Exercise => Output the following data exactly.
(Information given Opens)
(* ===== verification/PacketProcessor.v ===== *)
(** * PacketProcessor: the per-worker dispatch table

    Models src/crates/modrpc/src/packet_processor.rs.  The table maps
    (plane id, topic) to a [NodeChain]: its nodes (most recently added
    first), its re-entrancy flag [is_in_handler], and the link
    [plane_next_topic] of the per-plane stack of topics that
    [remove_plane] walks.  [existing_topics] records which topics already
    got a trace source, [mutations] holds the table changes requested
    while a dispatch holds the read lock, and [readers] is the number of
    read guards of the [RwLock] alive (a writer can be taken only when it
    is 0).

    The environment of the processor is explicit: the callbacks of the
    nodes are Rocq functions.  An [Inline] handler returns the actions it
    performs on this worker while it runs, in order: installing a node,
    removing a plane, or sending a packet (which dispatches it with
    source [NEW], as [EventTx::try_send] does).  Queue pushes, forwards to
    other workers and handler invocations are appended to the log [out];
    queues are unbounded in this model (a full queue suspends the Rust
    dispatch, which the model does not represent).  Tracing has no
    observable effect and is left out, except for the one place where it
    changes control flow: [_add_node] panics when a new chain gets no
    trace source. *)

From S2P Require Import Prelude Codec ContextMap.
Local Open Scope Z_scope.

(** ** Source masks *)

Definition PACKET_PROCESSOR_SOURCE_ANY : Z := 255.
Definition PACKET_PROCESSOR_SOURCE_NEW : Z := 1.
Definition PACKET_PROCESSOR_SOURCE_INTER_WORKER : Z := 2.

(** A packet is the bytes of its view: the 20-byte header, then the payload. *)
Definition Packet := list byte.

Definition HandlerKey : Type := (Z * Z)%type.  (* (plane_id, topic) *)

(** ** Nodes *)

Inductive NodeBody :=
| Inline (hid : nat) (handler : EndpointAddr -> Packet -> list HandlerAction)
| LocalQueue (queue : nat)
| RouteToLocalQueue (handler : EndpointAddr -> Packet -> option nat)
| ToWorker (to_worker_id : WorkerId)
| RouteToWorker (handler : EndpointAddr -> Packet -> option WorkerId)
(** What an inline handler does to its own worker while it runs. *)
with HandlerAction :=
| HAddNode (source_filter : Z) (plane_id topic : Z) (body : NodeBody)
| HRemovePlane (plane_id : Z)
| HSend (packet : Packet).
(Information given Closes)
Answer space =>
(* ===== verification/PacketProcessor.v ===== *)
(** * PacketProcessor: the per-worker dispatch table

    Models src/crates/modrpc/src/packet_processor.rs.  The table maps
    (plane id, topic) to a [NodeChain]: its nodes (most recently added
    first), its re-entrancy flag [is_in_handler], and the link
    [plane_next_topic] of the per-plane stack of topics that
    [remove_plane] walks.  [existing_topics] records which topics already
    got a trace source, [mutations] holds the table changes requested
    while a dispatch holds the read lock, and [readers] is the number of
    read guards of the [RwLock] alive (a writer can be taken only when it
    is 0).

    The environment of the processor is explicit: the callbacks of the
    nodes are Rocq functions.  An [Inline] handler returns the actions it
    performs on this worker while it runs, in order: installing a node,
    removing a plane, or sending a packet (which dispatches it with
    source [NEW], as [EventTx::try_send] does).  Queue pushes, forwards to
    other workers and handler invocations are appended to the log [out];
    queues are unbounded in this model (a full queue suspends the Rust
    dispatch, which the model does not represent).  Tracing has no
    observable effect and is left out, except for the one place where it
    changes control flow: [_add_node] panics when a new chain gets no
    trace source. *)

From S2P Require Import Prelude Codec ContextMap.
Local Open Scope Z_scope.

(** ** Source masks *)

Definition PACKET_PROCESSOR_SOURCE_ANY : Z := 255.
Definition PACKET_PROCESSOR_SOURCE_NEW : Z := 1.
Definition PACKET_PROCESSOR_SOURCE_INTER_WORKER : Z := 2.

(** A packet is the bytes of its view: the 20-byte header, then the payload. *)
Definition Packet := list byte.

Definition HandlerKey : Type := (Z * Z)%type.  (* (plane_id, topic) *)

(** ** Nodes *)

Inductive NodeBody :=
| Inline (hid : nat) (handler : EndpointAddr -> Packet -> list HandlerAction)
| LocalQueue (queue : nat)
| RouteToLocalQueue (handler : EndpointAddr -> Packet -> option nat)
| ToWorker (to_worker_id : WorkerId)
| RouteToWorker (handler : EndpointAddr -> Packet -> option WorkerId)
(** What an inline handler does to its own worker while it runs. *)
with HandlerAction :=
| HAddNode (source_filter : Z) (plane_id topic : Z) (body : NodeBody)
| HRemovePlane (plane_id : Z)
| HSend (packet : Packet).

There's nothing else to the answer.